15 Most Frequent Network Protocol Interview Questions: TCP/IP, HTTP, and DNS Complete Coverage
Covers 15 high-frequency network protocol interview questions on TCP, HTTP, DNS, and more, each with exam focus and answer direction to help you fully prepare for network protocol interviews.
Background
I used to underestimate network protocol questions. I thought memorizing TCP's three-way handshake and four-way teardown would be enough, but when interviewers asked "why three and not two" or "what to do about too many TIME_WAITs," I was stumped. After organizing all the high-frequency network protocol questions, I found the patterns are quite fixed — the key is understanding the "why" behind each protocol's design, not rote memorization. These 15 questions are the most frequently encountered in my interview experience.
I. TCP (5 Questions)
1. Three-Way Handshake and Four-Way Teardown Process?
Exam Focus: TCP connection management
Three-way handshake: Client sends SYN → Server replies SYN+ACK → Client sends ACK. Why three? Because three handshakes ensure both parties can confirm each other's sending and receiving capabilities. Two handshakes cannot confirm the server's sending capability and the client's receiving capability. Four-way teardown: Active side sends FIN → Passive side replies ACK → Passive side sends FIN → Active side replies ACK. Why four? Because TCP is full-duplex — the passive side may still have data to send after receiving FIN, so ACK and FIN are sent separately. Interviewers love to follow up on these "whys."

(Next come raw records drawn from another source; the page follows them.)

(* ===== verification/AsrExtract.v ===== *)
(** * AsrExtract: taking the entries out of a dying vector

    After [die] the entries are taken out with a [fetch_add] of
    [extraction_counter].  The ghost of a thread lists the slots it has been
    given and the extractions it may still make; the slots of all threads are
    the first ones, each given once. *)

From S2P Require Import Prelude KvList Prog ArrayOps AsrWord MultivectorAsr AsrRun Pool.

Local Open Scope Z_scope.

Record taker := Taker { t_slots : list nat; t_left : nat }.

Section AsrExtract.
Context (CAPACITY : nat) (EMPTY : Z) {V : Type} (l el : list (Z * V)) (N : nat).
Implicit Types (t : taker) (ts : list taker).

(** [N] extractions are made in all. *)
Context (Hl : holds CAPACITY EMPTY l el) (HN : Z.of_nat N < 2 ^ 64).

(** [n] extractions, one after the other: the entries they answer. *)
Fixpoint extract_many (fuel n : nat) : prog (asrE V) (list (Z * V)) :=
  match n with
  | O => Ret []
  | S n' =>
      let* e := extract EMPTY fuel in
      let* rest := extract_many fuel n' in
      Ret (match e with Some e => e :: rest | None => rest end)
  end.

Definition taken_slots ts : list nat := ts ≫= t_slots.
Definition left_of ts : nat := foldr (fun t n => (t_left t + n)%nat) 0%nat ts.

(** The entries of some slots. *)
Definition entries_of (slots : list nat) : list (Z * V) := omap (fun i => el !! i) slots.

Definition extract_inv ts (s : asr V) : Prop :=
  exists f w x, s = Asr l f w (Z.of_nat (length el)) (Z.of_nat x) /\
    taken_slots ts ≡ₚ seq 0 x /\ (x + left_of ts)%nat = N.

Lemma extract_inv_perm ts ts' s : ts ≡ₚ ts' -> extract_inv ts s -> extract_inv ts' s.
Proof using.
  intros Hp (f & w & x & -> & Hs & Hx). assert (Hleft : left_of ts' = left_of ts).
  { unfold left_of. clear -Hp. induction Hp; cbn [foldr]; lia. }
  exists f, w, x. rewrite Hleft. split_and!; [done| |done]. unfold taken_slots in *. by rewrite <- Hp.
Qed.

Local Abbreviation safe := (safe (@asr_may V) extract_inv).

(** A load that the invariant answers. *)
Lemma safe_look {A B : Type} (e : asrE V B) (k : B -> prog (asrE V) A) b t Q :
  (forall f w x r, asr_may B e (Asr l f w (Z.of_nat (length el)) x) r -> r = Some (b, Asr l f w (Z.of_nat (length el)) x)) ->
  safe (k b) t Q -> safe (Vis e k) t Q.
Proof using.
  intros He Hk ts i s [Hi Hinv] r Hr. pose proof Hinv as (f & w & x & -> & _). apply He in Hr as ->.
  exists b, (Asr l f w (Z.of_nat (length el)) (Z.of_nat x)), t. split_and!; [done| |done]. by rewrite list_insert_id.
Qed.

(** Taking the next slot. *)
Lemma safe_claim {A : Type} (k : Z -> prog (asrE V) A) t Q : (1 <= t_left t)%nat ->
  (forall i, safe (k (Z.of_nat i)) (Taker (t_slots t ++ [i]) (t_left t - 1)) Q) ->
  safe (Vis (FetchAdd EXTRACTED 1) k) t Q.
Proof using HN.
  intros Ht Hk ts i s [Hi Hinv] r ->. destruct (thread_front ts i t Hi) as (rest & Hp & Hp').
  destruct (extract_inv_perm _ _ _ Hp Hinv) as (f & w & x & -> & Hs & Hx).
  unfold taken_slots, left_of in Hs, Hx. cbn [foldr] in Hx. change (t_slots t ++ taken_slots rest ≡ₚ seq 0 x) in Hs.
  cbn [asr_handle get_counter set_counter extraction_counter]. rewrite u64_small by (unfold is_u64; lia).
  exists (Z.of_nat x), (Asr l f w (Z.of_nat (length el)) (Z.of_nat (S x))), (Taker (t_slots t ++ [x]) (t_left t - 1)).
  split_and!; [do 2 f_equal; f_equal; lia| |by apply Hk].
  apply (extract_inv_perm (Taker (t_slots t ++ [x]) (t_left t - 1) :: rest)); [by rewrite Hp'|].
  exists f, w, (S x). split_and!; [done| |unfold left_of; cbn [foldr t_left]; lia].
  change ((t_slots t ++ [x]) ++ taken_slots rest ≡ₚ seq 0 (S x)). rewrite seq_S, <- Hs. solve_Permutation.
Qed.

Lemma extract_safe fuel t : (1 <= t_left t)%nat ->
  safe (extract EMPTY (S fuel)) t (fun r t' => exists i, t' = Taker (t_slots t ++ [i]) (t_left t - 1) /\ r = el !! i).
Proof using Hl HN.
  intros Ht. unfold extract. cbn [bind trigger]. apply safe_claim; [done|]. intros i.
  cbn [bind trigger]. apply (safe_look _ _ (Z.of_nat (length el))); [by intros f w x r ->|].
  destruct (Z.leb_spec (Z.of_nat (length el)) (Z.of_nat i)) as [Hle|Hlt].
  - apply safe_ret. exists i. by rewrite (lookup_ge_None_2 el i) by lia.
  - destruct (lookup_lt_is_Some_2 el i) as [e He]; [lia|]. pose proof Hl as (free & Hel & _ & Hk & _).
    assert (Hat : entry_at l (Z.of_nat i) = Some e).
    { unfold entry_at. rewrite (proj2 (Z.ltb_ge _ _)), Nat2Z.id, Hel by lia. by apply lookup_app_l_Some. }
    assert (Hsame : <[Z.to_nat (Z.of_nat i) := e]> l = l).
    { rewrite Nat2Z.id. apply list_insert_id. rewrite Hel. by apply lookup_app_l_Some. }
    assert (Hne : (e.1 =? EMPTY) = false).
    { apply keyed_eqb. rewrite Forall_forall in Hk. by eapply Hk, list_elem_of_lookup_2. }
    assert (Hkey : forall f w x r, asr_may Z (KeyLoad (Z.of_nat i)) (Asr l f w (Z.of_nat (length el)) x) r ->
      r = Some (e.1, Asr l f w (Z.of_nat (length el)) x)).
    { intros f w x r ->. cbn [asr_handle]. unfold on_slot. cbn [a_list]. rewrite Hat. cbn. by rewrite Hsame. }
    cbn [wait_slot bind trigger]. apply (safe_look _ _ e.1); [exact Hkey|]. rewrite Hne.
    cbn [bind trigger unwrap]. apply (safe_look _ _ e.1); [exact Hkey|]. cbn [bind trigger].
    apply (safe_look _ _ e.2).
    { intros f w x r ->. cbn [asr_handle]. unfold on_slot. cbn [a_list]. rewrite Hat. cbn. by rewrite Hsame. }
    apply safe_ret. exists i. rewrite He. by destruct e.
Qed.

Lemma extract_many_safe fuel : forall n t, (n <= t_left t)%nat ->
  safe (extract_many (S fuel) n) t (fun r t' => exists slots, t' = Taker (t_slots t ++ slots) (t_left t - n) /\ r = entries_of slots).
Proof using Hl HN.
  induction n as [|n IH]; intros t Hn; cbn [extract_many].
  - apply safe_ret. exists []. rewrite app_nil_r, Nat.sub_0_r. by destruct t.
  - eapply safe_bind; [apply (extract_safe fuel t); lia|]. intros e t1 (i & -> & ->).
    eapply safe_bind; [apply IH; cbn; lia|]. intros rest t2 (slots & -> & ->). cbn [t_slots t_left].
    apply safe_ret. exists (i :: slots). split.
    + rewrite <- app_assoc. f_equal. lia.
    + unfold entries_of. cbn [omap list_omap]. by destruct (el !! i).
Qed.

(** ** The pool *)

Definition extractors (fuel : nat) (ns : list nat) : list (prog (asrE V) (list (Z * V))) := map (extract_many fuel) ns.

Lemma extract_start fuel ns f w : foldr Nat.add 0%nat ns = N ->
  pool_inv (@asr_may V) extract_inv (fun _ r t => r = entries_of (t_slots t) /\ t_left t = 0%nat)
    (map (Taker []) ns) (extractors (S fuel) ns, Asr l f w (Z.of_nat (length el)) 0).
Proof using Hl HN.
  intros Hn. split_and!; cbn [fst snd].
  - exists f, w, 0%nat. split_and!; [done| |].
    + unfold taken_slots. clear. by induction ns.
    + unfold left_of. by rewrite foldr_fmap.
  - unfold extractors. by rewrite !length_map.
  - intros i m t Hm Ht. apply list_lookup_fmap_Some in Hm as (n & -> & Hi), Ht as (n' & -> & Hi').
    rewrite Hi in Hi'. injection Hi' as <-.
    eapply safe_mono; [by apply extract_many_safe|]. intros r t' (slots & -> & ->). cbn. by rewrite Nat.sub_diag.
Qed.

Lemma entries_of_seq x : entries_of (seq 0 x) = take x el.
Proof using N.
  unfold entries_of. induction x as [|x IH]; [done|]. rewrite seq_S, omap_app, IH. cbn [omap list_omap Nat.add].
  destruct (el !! x) as [e|] eqn:He; [by rewrite (take_S_r _ _ _ He)|].
  apply lookup_ge_None in He. rewrite app_nil_r, !take_ge by lia. done.
Qed.

(** The answers of threads that have ended. *)
Lemma extract_end ts rs s :
  pool_inv (@asr_may V) extract_inv (fun _ r t => r = entries_of (t_slots t) /\ t_left t = 0%nat) ts (map Ret rs, s) ->
  extraction_counter s = Z.of_nat N /\ concat rs ≡ₚ take N el.
Proof using Hl HN.
  intros H. destruct (pool_settled _ _ _ _ _ _ H) as (ts' & (f & w & x & -> & Hs & Hx) & Hlen & Hr).
  assert (Heq : concat rs = entries_of (taken_slots ts') /\ left_of ts' = 0%nat).
  { clear H Hs Hx. unfold taken_slots. revert rs Hlen Hr. induction ts' as [|t ts' IH]; intros [|r rs] Hlen Hr; try done.
    cbn [concat]. destruct (Hr 0%nat r t eq_refl eq_refl) as [-> Hz]. destruct (IH rs) as [-> Hl0]; [by injection Hlen|intros i; apply (Hr (S i))|].
    split; [unfold entries_of; by rewrite <- omap_app|]. change (left_of (t :: ts')) with (t_left t + left_of ts')%nat. lia. }
  destruct Heq as [-> Hz]. cbn [extraction_counter]. rewrite Hz, Nat.add_0_r in Hx. subst x.
  split; [done|]. rewrite <- entries_of_seq. unfold entries_of. by rewrite Hs.
Qed.
End AsrExtract.
(** The loop of [sweep] at index [i]; also returns the deleted nodes. *)
Fixpoint sweep_loop (fuel : nat) (in_use : list P) (i cnt : nat) (zs : list (option P))
    (deleted : list P) : option (nat * list (option P) * list P) :=
  if (cnt <=? i)%nat then Some (cnt, zs, deleted)
  else match fuel with
  | O => None
  | S fuel' =>
      z ← zs !! i;
      zombie ← z;
      if bool_decide (zombie ∈ in_use) then sweep_loop fuel' in_use (S i) cnt zs deleted
      else
        let cnt' := (cnt - 1)%nat in
        l ← zs !! cnt';
        last_zombie ← l;
        let zs' := <[cnt' := None]> (<[i := Some last_zombie]> zs) in
        sweep_loop fuel' in_use i cnt' zs' (deleted ++ [zombie])
  end.

Definition sweep (in_use : list P) (c : ctx) : option (list P * ctx) :=
  '(cnt, zs, deleted) ← sweep_loop (count c) in_use 0 (count c) (zombies c) [];
  Some (deleted, Ctx (curr_idx c) cnt zs (hazP c)).

(** ** The protected pointers *)

Inductive held := HNone | HCurr (p : P) | HBoth (p q : P).

(** What the slots mean, with the representation invariant. *)
Definition slots (c : ctx) (h : held) : Prop :=
  (curr_idx c < 2)%nat /\ length (hazP c) = 2%nat /\
  hazP c !! curr_idx c =
    Some match h with HNone => None | HCurr p | HBoth p _ => Some p end /\
  hazP c !! (1 - curr_idx c)%nat =
    Some match h with HBoth _ q => Some q | _ => None end.

Lemma slots_inv c h :
  slots c h -> (curr_idx c = 0%nat \/ curr_idx c = 1%nat) /\
  exists a b, hazP c = [a; b].
Proof.
  intros (Hi & Hl & _). split; [lia|].
  destruct (hazP c) as [|a [|b [|? ?]]]; try discriminate. eauto.
Qed.
End Thread.

Arguments ctx P : clear implicits.
Arguments held P : clear implicits.

Section Facts.
Context {P : Type} `{EqDecision P} (ZOMBIE_CAP : nat).
Implicit Types (p q : P) (c : ctx P).

Lemma slots_new : slots (ctx_new (P:=P) ZOMBIE_CAP) HNone.
Proof. by split_and!; cbn; [lia|..]. Qed.

(** Compute a slot operation on a context with known slots. *)
Ltac slot_case Hs :=
  let ci := fresh "ci" in let cn := fresh "cn" in
  let zs := fresh "zs" in let hz := fresh "hz" in
  match type of Hs with slots ?c _ => destruct c as [ci cn zs hz] end;
  destruct (slots_inv _ _ Hs) as [[Hci|Hci] (? & ? & Hhz)]; cbn in Hci, Hhz; subst ci hz;
  destruct Hs as (_ & _ & Hc & Hn); cbn in Hc, Hn; simplify_eq;
  eexists; (split; [reflexivity|split_and!; cbn; auto; lia]).

Lemma take_first_held p c :
  slots c HNone -> exists c', take_first p c = Some c' /\ slots c' (HCurr p).
Proof. intros Hs. slot_case Hs. Qed.

Lemma take_next_held p q c :
  slots c (HCurr p) -> exists c', take_next q c = Some c' /\ slots c' (HBoth p q).
Proof. intros Hs. slot_case Hs. Qed.

Lemma drop_next_held p q c :
  slots c (HBoth p q) -> exists c', drop_next c = Some c' /\ slots c' (HCurr p).
Proof. intros Hs. slot_case Hs. Qed.

(** Dropping [curr] makes [next] the current pointer. *)
Lemma drop_curr_both p q c :
  slots c (HBoth p q) -> exists c', drop_curr c = Some c' /\ slots c' (HCurr q).
Proof. intros Hs. slot_case Hs. Qed.

Lemma drop_curr_one p c :
  slots c (HCurr p) -> exists c', drop_curr c = Some c' /\ slots c' HNone.
Proof. intros Hs. slot_case Hs. Qed.

Lemma take_held p c h :
  slots c h -> (forall a b, h <> HBoth a b) ->
  exists c', take_ p c = Some c' /\
    slots c' (match h with HCurr a => HBoth a p | _ => HCurr p end).
Proof.
  intros Hs Hb. destruct h as [|a|a b]; [..|by destruct (Hb a b)]; slot_case Hs.
Qed.

Lemma drop_held c h :
  slots c h -> h <> HNone ->
  exists c', drop_ c = Some c' /\
    slots c' (match h with HBoth a _ => HCurr a | _ => HNone end).
Proof. intros Hs Hb. destruct h as [|a|a b]; [done|..]; slot_case Hs. Qed.

Lemma drop_all_both p q c :
  slots c (HBoth p q) -> exists c', drop_all c = Some c' /\ slots c' HNone.
Proof. intros Hs. slot_case Hs. Qed.

(** The comment on [drop_all] says it drops all pointers held by the thread,
    but with only one held (every [drop_all] of a traversal that has not
    taken [next]) it fails its assertion. *)
Lemma drop_all_one p c : slots c (HCurr p) -> drop_all c = None.
Proof.
  intros Hs. destruct c as [ci cn zs hz].
  destruct (slots_inv _ _ Hs) as [[Hci|Hci] (? & ? & Hhz)]; cbn in Hci, Hhz; subst ci hz;
    destruct Hs as (_ & _ & Hc & Hn); cbn in Hc, Hn; by simplify_eq.
Qed.

(** The slot operations leave the zombies alone. *)
Lemma set_hazP_count c i v c' : set_hazP c i v = Some c' -> count c' = count c.
Proof. unfold set_hazP. destruct (assert_ _); cbn; [by intros [= <-]|done]. Qed.

Ltac count_case :=
  repeat match goal with
  | |- context [mbind _ ?o] => destruct o eqn:?; cbn [mbind option_bind]; [|discriminate]
  end.

Lemma take_first_count p c c' : take_first p c = Some c' -> count c' = count c.
Proof. unfold take_first. count_case. apply set_hazP_count. Qed.

Lemma take_next_count p c c' : take_next p c = Some c' -> count c' = count c.
Proof. unfold take_next. count_case. apply set_hazP_count. Qed.

Lemma drop_next_count c c' : drop_next c = Some c' -> count c' = count c.
Proof. unfold drop_next. count_case. apply set_hazP_count. Qed.

Lemma drop_curr_count c c' : drop_curr c = Some c' -> count c' = count c.
Proof.
  unfold drop_curr. count_case. intros [= <-]. cbn.
  match goal with H : set_hazP _ _ _ = _ |- _ => by apply set_hazP_count in H end.
Qed.

Lemma sweep_empty (in_use : list P) c :
  count c = O -> exists zs, sweep in_use c = Some ([], Ctx (curr_idx c) 0 zs (hazP c)).
Proof. intros Hc. unfold sweep. rewrite Hc. by eexists. Qed.
Lemma kv_add_present k x y l : kv_lookup k l = Some y -> kv_add k x l = l.
Proof. unfold kv_add. by intros ->. Qed.

Lemma kv_add_lookup k x l k' :
  kv_sorted l ->
  kv_lookup k' (kv_add k x l) =
  match kv_lookup k' l with
  | Some y => Some y
  | None => if decide (k' = k) then Some x else None
  end.
Proof.
  intros Hs. unfold kv_add. destruct (kv_lookup k l) eqn:Hk.
  - destruct (kv_lookup k' l) eqn:Hk'; [done|]. case_decide; congruence.
  - rewrite kv_lookup_insert by done. case_decide as He; [by rewrite He, Hk|].
    by destruct (kv_lookup k' l).
Qed.

Lemma elem_of_kv_add k x l e : e ∈ l -> e ∈ kv_add k x l.
Proof.
  unfold kv_add. destruct (kv_lookup k l) eqn:Hk; [done|].
  rewrite elem_of_kv_insert by done. auto.
Qed.

Lemma elem_of_kv_add_inv k x l e : e ∈ kv_add k x l -> e = (k, x) \/ e ∈ l.
Proof.
  unfold kv_add. destruct (kv_lookup k l) eqn:Hk; [auto|].
  by rewrite elem_of_kv_insert.
Qed.

Lemma kv_add_below k x l : (forall e, e ∈ l -> e.1 < k) -> kv_add k x l = l ++ [(k, x)].
Proof.
  intros Hl. rewrite kv_add_absent.
  - unfold kv_insert. rewrite kv_below_all by done. rewrite kv_above_none; [done|].
    intros e He. specialize (Hl e He). lia.
  - apply kv_lookup_all_ne. intros e He. specialize (Hl e He). lia.
Qed.

Lemma kv_add_first k x l k0 :
  kv_sorted l -> kv_first l = Some k0 -> k0 <= k -> kv_first (kv_add k x l) = Some k0.
Proof.
  intros Hs Hf Hle. unfold kv_add. destruct (kv_lookup k l) eqn:Hk; [done|].
  destruct l as [|[k1 y] l]; [done|]. cbn in Hf. injection Hf as ->.
  assert (Hne : k0 <> k) by (intros ->; cbn in Hk; by rewrite Z.eqb_refl in Hk).
  unfold kv_insert, kv_below. rewrite filter_cons_True by (cbn; lia). done.
Qed.

Lemma kv_add_nonempty k x l : kv_add k x l <> [].
Proof.
  unfold kv_add. destruct (kv_lookup k l) eqn:Hk.
  - by intros ->.
  - unfold kv_insert. by destruct (kv_below k l).
Qed.

Lemma elem_of_kv_add_key k x l : (k, x) ∈ kv_add k x l \/ exists y, (k, y) ∈ l /\ kv_lookup k l = Some y.
Proof.
  unfold kv_add. destruct (kv_lookup k l) as [y|] eqn:Hk.
  - right. exists y. split; [by apply kv_lookup_elem|done].
  - left. rewrite elem_of_kv_insert by done. by left.
Qed.

Lemma kv_first_app l l' : l <> [] -> kv_first (l ++ l') = kv_first l.
Proof. by destruct l. Qed.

2. TCP Congestion Control Mechanism?
Exam Focus: Flow regulation algorithms
Four phases: Slow Start (cwnd grows exponentially from 1), Congestion Avoidance (cwnd grows linearly), Fast Retransmit (retransmit immediately upon receiving 3 duplicate ACKs without waiting for timeout), Fast Recovery (cwnd halves instead of dropping to 1). Key concept: slow start threshold ssthresh — when cwnd exceeds ssthresh, it enters the congestion avoidance phase. Follow-up: Do you know BBR? BBR is a bandwidth and RTT-based congestion control that doesn't rely on packet loss like traditional algorithms, performing better in high-speed long-fat networks.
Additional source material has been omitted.